### BRIEF
Output the opening lines of the records exactly. End with the line that contains "then (Raise e, st1)".

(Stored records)
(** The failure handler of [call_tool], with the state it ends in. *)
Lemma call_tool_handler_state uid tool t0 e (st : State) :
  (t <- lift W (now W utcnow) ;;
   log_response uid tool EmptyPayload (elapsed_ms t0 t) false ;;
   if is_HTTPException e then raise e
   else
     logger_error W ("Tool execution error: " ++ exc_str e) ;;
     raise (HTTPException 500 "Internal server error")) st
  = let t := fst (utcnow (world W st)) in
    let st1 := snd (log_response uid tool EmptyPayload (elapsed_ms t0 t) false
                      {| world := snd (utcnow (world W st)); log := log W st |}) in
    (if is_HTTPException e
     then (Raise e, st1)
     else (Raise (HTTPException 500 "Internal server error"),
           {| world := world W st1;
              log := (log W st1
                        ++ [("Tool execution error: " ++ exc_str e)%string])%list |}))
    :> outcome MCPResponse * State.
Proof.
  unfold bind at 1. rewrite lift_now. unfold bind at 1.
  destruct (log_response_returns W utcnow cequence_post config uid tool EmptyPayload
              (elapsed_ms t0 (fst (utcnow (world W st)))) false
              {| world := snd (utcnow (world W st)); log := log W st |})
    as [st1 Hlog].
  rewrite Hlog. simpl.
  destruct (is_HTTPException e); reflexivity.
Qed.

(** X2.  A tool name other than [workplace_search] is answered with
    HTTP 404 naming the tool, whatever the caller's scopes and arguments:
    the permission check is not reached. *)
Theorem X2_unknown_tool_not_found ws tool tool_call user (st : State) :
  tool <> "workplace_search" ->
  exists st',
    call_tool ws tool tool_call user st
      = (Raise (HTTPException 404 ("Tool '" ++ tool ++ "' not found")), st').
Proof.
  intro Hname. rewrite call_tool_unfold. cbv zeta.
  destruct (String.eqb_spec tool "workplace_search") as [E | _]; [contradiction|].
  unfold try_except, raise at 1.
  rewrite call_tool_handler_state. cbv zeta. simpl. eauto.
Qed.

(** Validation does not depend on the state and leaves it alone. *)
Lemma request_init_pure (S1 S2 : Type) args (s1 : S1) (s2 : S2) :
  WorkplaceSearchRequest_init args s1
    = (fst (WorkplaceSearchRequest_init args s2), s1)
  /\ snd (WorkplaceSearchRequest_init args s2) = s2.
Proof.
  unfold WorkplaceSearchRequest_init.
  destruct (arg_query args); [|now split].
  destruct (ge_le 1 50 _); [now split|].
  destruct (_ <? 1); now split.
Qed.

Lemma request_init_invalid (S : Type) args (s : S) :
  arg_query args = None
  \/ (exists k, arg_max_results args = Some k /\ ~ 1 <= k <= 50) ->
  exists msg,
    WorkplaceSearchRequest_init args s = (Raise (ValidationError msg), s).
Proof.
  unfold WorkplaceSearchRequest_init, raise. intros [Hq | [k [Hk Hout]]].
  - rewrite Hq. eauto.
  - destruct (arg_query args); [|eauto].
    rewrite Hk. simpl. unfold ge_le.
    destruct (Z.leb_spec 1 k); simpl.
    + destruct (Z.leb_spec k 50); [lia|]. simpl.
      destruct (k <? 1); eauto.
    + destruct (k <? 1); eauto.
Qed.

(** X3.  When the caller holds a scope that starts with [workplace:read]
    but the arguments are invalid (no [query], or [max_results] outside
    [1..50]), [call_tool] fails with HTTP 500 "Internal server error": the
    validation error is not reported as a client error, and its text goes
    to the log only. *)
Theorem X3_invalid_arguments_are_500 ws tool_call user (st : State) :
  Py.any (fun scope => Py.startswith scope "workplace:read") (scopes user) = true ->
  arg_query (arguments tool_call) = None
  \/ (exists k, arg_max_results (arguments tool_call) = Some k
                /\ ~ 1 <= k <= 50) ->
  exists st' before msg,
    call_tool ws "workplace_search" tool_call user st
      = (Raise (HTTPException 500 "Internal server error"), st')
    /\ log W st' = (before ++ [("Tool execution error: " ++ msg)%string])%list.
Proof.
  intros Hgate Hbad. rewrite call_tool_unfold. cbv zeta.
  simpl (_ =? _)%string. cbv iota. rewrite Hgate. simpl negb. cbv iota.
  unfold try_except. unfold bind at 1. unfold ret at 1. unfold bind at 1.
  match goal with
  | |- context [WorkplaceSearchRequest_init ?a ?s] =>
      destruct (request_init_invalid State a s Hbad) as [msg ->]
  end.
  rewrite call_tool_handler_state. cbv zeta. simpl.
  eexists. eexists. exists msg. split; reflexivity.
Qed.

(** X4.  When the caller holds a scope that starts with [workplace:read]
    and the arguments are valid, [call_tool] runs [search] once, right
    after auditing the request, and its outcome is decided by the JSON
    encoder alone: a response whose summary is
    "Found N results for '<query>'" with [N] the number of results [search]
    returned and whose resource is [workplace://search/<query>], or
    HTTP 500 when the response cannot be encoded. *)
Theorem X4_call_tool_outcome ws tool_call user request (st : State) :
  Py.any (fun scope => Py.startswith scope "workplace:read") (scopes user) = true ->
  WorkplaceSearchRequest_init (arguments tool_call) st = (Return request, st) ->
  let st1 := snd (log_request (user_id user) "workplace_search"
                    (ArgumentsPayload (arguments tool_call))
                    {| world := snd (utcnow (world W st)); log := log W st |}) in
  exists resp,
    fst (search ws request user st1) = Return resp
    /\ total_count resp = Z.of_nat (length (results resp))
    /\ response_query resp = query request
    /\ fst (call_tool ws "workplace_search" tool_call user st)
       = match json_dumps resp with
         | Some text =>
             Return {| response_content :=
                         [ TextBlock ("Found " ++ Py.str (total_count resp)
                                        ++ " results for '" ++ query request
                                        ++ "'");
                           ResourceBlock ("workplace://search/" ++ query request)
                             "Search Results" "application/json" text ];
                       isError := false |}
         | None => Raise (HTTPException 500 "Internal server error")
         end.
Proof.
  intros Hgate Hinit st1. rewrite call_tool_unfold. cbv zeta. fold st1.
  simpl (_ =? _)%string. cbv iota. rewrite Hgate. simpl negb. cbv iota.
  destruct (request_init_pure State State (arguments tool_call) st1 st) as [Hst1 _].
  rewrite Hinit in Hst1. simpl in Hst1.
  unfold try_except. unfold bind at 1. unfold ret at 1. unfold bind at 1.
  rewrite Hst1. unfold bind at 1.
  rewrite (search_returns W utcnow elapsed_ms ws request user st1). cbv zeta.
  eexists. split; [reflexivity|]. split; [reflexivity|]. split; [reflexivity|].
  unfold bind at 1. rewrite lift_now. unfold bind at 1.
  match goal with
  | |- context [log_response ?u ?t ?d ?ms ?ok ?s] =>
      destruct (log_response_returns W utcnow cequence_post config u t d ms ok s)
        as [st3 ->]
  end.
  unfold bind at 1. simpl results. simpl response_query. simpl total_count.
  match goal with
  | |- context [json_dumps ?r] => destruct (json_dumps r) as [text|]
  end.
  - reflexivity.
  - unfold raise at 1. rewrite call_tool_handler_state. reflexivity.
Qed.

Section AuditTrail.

### TASK RESPONSE
(** The failure handler of [call_tool], with the state it ends in. *)
Lemma call_tool_handler_state uid tool t0 e (st : State) :
  (t <- lift W (now W utcnow) ;;
   log_response uid tool EmptyPayload (elapsed_ms t0 t) false ;;
   if is_HTTPException e then raise e
   else
     logger_error W ("Tool execution error: " ++ exc_str e) ;;
     raise (HTTPException 500 "Internal server error")) st
  = let t := fst (utcnow (world W st)) in
    let st1 := snd (log_response uid tool EmptyPayload (elapsed_ms t0 t) false
                      {| world := snd (utcnow (world W st)); log := log W st |}) in
    (if is_HTTPException e
     then (Raise e, st1)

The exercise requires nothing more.